From: Alexandre Ghiti <alex@ghiti.fr>
To: Mike Kravetz <mike.kravetz@oracle.com>
Cc: Dave Hansen <dave.hansen@intel.com>,
Yoshinori Sato <ysato@users.sourceforge.jp>,
Rich Felker <dalias@libc.org>,
"David S . Miller" <davem@davemloft.net>,
Vlastimil Babka <vbabka@suse.cz>,
Catalin Marinas <catalin.marinas@arm.com>,
Will Deacon <will.deacon@arm.com>,
Benjamin Herrenschmidt <benh@kernel.crashing.org>,
Paul Mackerras <paulus@samba.org>,
Michael Ellerman <mpe@ellerman.id.au>,
Martin Schwidefsky <schwidefsky@de.ibm.com>,
Heiko Carstens <heiko.carstens@de.ibm.com>,
Thomas Gleixner <tglx@linutronix.de>,
Ingo Molnar <mingo@redhat.com>, Borislav Petkov <bp@alien8.de>,
"H . Peter Anvin" <hpa@zytor.com>,
x86@kernel.org, Dave Hansen <dave.hansen@linux.intel.com>,
Andy Lutomirski <luto@kernel.org>,
linux-arm-kernel@lists.infradead.org,
linux-kernel@vger.kernel.org, linuxppc-dev@lists.ozlabs.org,
linux-s390@vger.kernel.org, linux-sh@vger.kernel.org,
sparclinux@vger.kernel.org, linux-mm@kvack.org
Subject: Re: [PATCH v4 4/4] hugetlb: allow to free gigantic pages regardless of the configuration
Date: Fri, 1 Mar 2019 14:21:06 +0100 [thread overview]
Message-ID: <f7c94eb5-d496-7e24-d44f-17eaff287012@ghiti.fr> (raw)
In-Reply-To: <1cfaca88-a219-d057-3ab8-37fb1c1687d6@ghiti.fr>
On 03/01/2019 07:25 AM, Alex Ghiti wrote:
> On 2/28/19 5:26 PM, Mike Kravetz wrote:
>> On 2/28/19 12:23 PM, Dave Hansen wrote:
>>> On 2/28/19 11:50 AM, Mike Kravetz wrote:
>>>> On 2/28/19 11:13 AM, Dave Hansen wrote:
>>>>>> + if (hstate_is_gigantic(h) &&
>>>>>> !IS_ENABLED(CONFIG_CONTIG_ALLOC)) {
>>>>>> + spin_lock(&hugetlb_lock);
>>>>>> + if (count > persistent_huge_pages(h)) {
>>>>>> + spin_unlock(&hugetlb_lock);
>>>>>> + return -EINVAL;
>>>>>> + }
>>>>>> + goto decrease_pool;
>>>>>> + }
>>>>> This choice confuses me. The "Decrease the pool size" code already
>>>>> works and the code just falls through to it after skipping all the
>>>>> "Increase the pool size" code.
>>>>>
>>>>> Why did did you need to add this case so early? Why not just let it
>>>>> fall through like before?
>>>> I assume you are questioning the goto, right? You are correct in that
>>>> it is unnecessary and we could just fall through.

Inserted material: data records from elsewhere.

(* ===== verification/EventCost.v ===== *)
(** * Costs of events

    [engine/eventcost.go] and [engine/libeventcost.go]: what an event was charged, as
    intervals of increments that refer by identifiers to the rates, timings, filters and
    balances they were charged with.  Event costs, intervals and increments are pointers,
    which cutting and merging share between events: they are positions of a store.  The
    other objects are owned by one map each and are values. *)
From S2P Require Import Prelude GoFloat GoStrings GoTime DateSeries CoreUtils Collections Values RateInterval TimeSpans CallDescriptor RatingProfile CallCost Stateful Balances Accounts.

Definition MetaRounding : string := "*rounding".
Definition META_NONE : string := "*none".
(** The balances that are not monetary. *)
Definition NonMonetaryBalances : list string := ["*voice"; "*sms"; "*data"; "*generic"].

(** ** Data *)

Record ChargingIncrement := mkChargingIncrement {
  cit_Usage : Z; cit_Cost : float64; cit_AccountingID : string; cit_CompressFactor : Z }.

Record ChargingInterval := mkChargingInterval {
  cil_RatingID : string; cil_Increments : list nat; cil_CompressFactor : Z;
  cil_usage : option Z; cil_ecUsageIdx : option Z; cil_cost : option float64 }.

Record BalanceCharge := mkBalanceCharge {
  bc_AccountID : string; bc_BalanceUUID : string; bc_RatingID : string; bc_Units : float64;
  bc_ExtraChargeID : string }.

Definition RatingMatchedFilters := gmap string iface.

Record ChargedTiming := mkChargedTiming {
  ct_Years : option Years; ct_Months : option Months; ct_MonthDays : option MonthDays;
  ct_WeekDays : option WeekDays; ct_StartTime : string }.

Record RatingUnit := mkRatingUnit {
  run_ConnectFee : float64; run_RoundingMethod : string; run_RoundingDecimals : Z;
  run_MaxCost : float64; run_MaxCostStrategy : string; run_TimingID : string;
  run_RatesID : string; run_RatingFiltersID : string }.

Record EventCost := mkEventCost {
  ec_CGRID : string; ec_RunID : string; ec_StartTime : Time; ec_Usage : option Z;
  ec_Cost : option float64; ec_Charges : list nat; ec_AccountSummary : option AccountSummary;
  ec_Rating : gmap string RatingUnit; ec_Accounting : gmap string BalanceCharge;
  ec_RatingFilters : gmap string RatingMatchedFilters; ec_Rates : gmap string RateGroups;
  ec_Timings : gmap string ChargedTiming }.

(** [es_uuids] counts the identifiers drawn. *)
Record ECState := mkECState {
  es_ecs : list EventCost; es_cils : list ChargingInterval; es_cits : list ChargingIncrement;
  es_uuids : nat }.

#[local] Abbreviation M := (SM ECState).
(** The states after an assignment. *)
Definition at_interval (l : nat) (f : ChargingInterval → ChargingInterval) (st : ECState) : ECState :=
  mkECState (es_ecs st) (alter f l (es_cils st)) (es_cits st) (es_uuids st).
Definition at_ec (e : nat) (f : EventCost → EventCost) (st : ECState) : ECState :=
  mkECState (alter f e (es_ecs st)) (es_cils st) (es_cits st) (es_uuids st).
Definition at_increment (p : nat) (f : ChargingIncrement → ChargingIncrement) (st : ECState)
    : ECState :=
  mkECState (es_ecs st) (es_cils st) (alter f p (es_cits st)) (es_uuids st).
Lemma change_interval_at l f st : change_interval l f st = (Ok tt, at_interval l f st).
Proof. done. Qed.
Lemma bind_change_interval {B} l f st (g : () → SM ECState B) Q :
  returns (g tt) Q (at_interval l f st) → returns (change_interval l f ≫= g) Q st.
Proof. done. Qed.
Lemma bind_change_ec {B} e f st (g : () → SM ECState B) Q :
  returns (g tt) Q (at_ec e f st) → returns (change_ec e f ≫= g) Q st.
Proof. done. Qed.
Lemma bind_change_increment {B} p f st (g : () → SM ECState B) Q :
  returns (g tt) Q (at_increment p f st) → returns (change_increment p f ≫= g) Q st.
Proof. done. Qed.

Lemma kept_at_interval l f st : (∀ c, core (f c) = core c) → kept st (at_interval l f st).
Proof.
  intros Hf. constructor; simpl; [done| |done]. intros l'. rewrite list_lookup_alter.
  case_decide as Hd; [subst|done]. destruct (es_cils st !! l') as [c|]; simpl; [by rewrite Hf|done].
Qed.
Lemma kept_at_ec e f st : (∀ ec, ec_core (f ec) = ec_core ec) → kept st (at_ec e f st).
Proof.
  intros Hf. constructor; simpl; [done|done|]. intros e'. rewrite list_lookup_alter.
  case_decide as Hd; [subst|done]. destruct (es_ecs st !! e') as [c|]; simpl; [by rewrite Hf|done].
Qed.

>>> Yeah, it just looked odd to me.
>
> (Dave I do not receive your answers, I don't know why).
I collected mistakes here: domain name expired and no mailing list added :)
Really sorry about that, I missed the whole discussion (if any).
Could someone forward it to me (if any) ? Thanks !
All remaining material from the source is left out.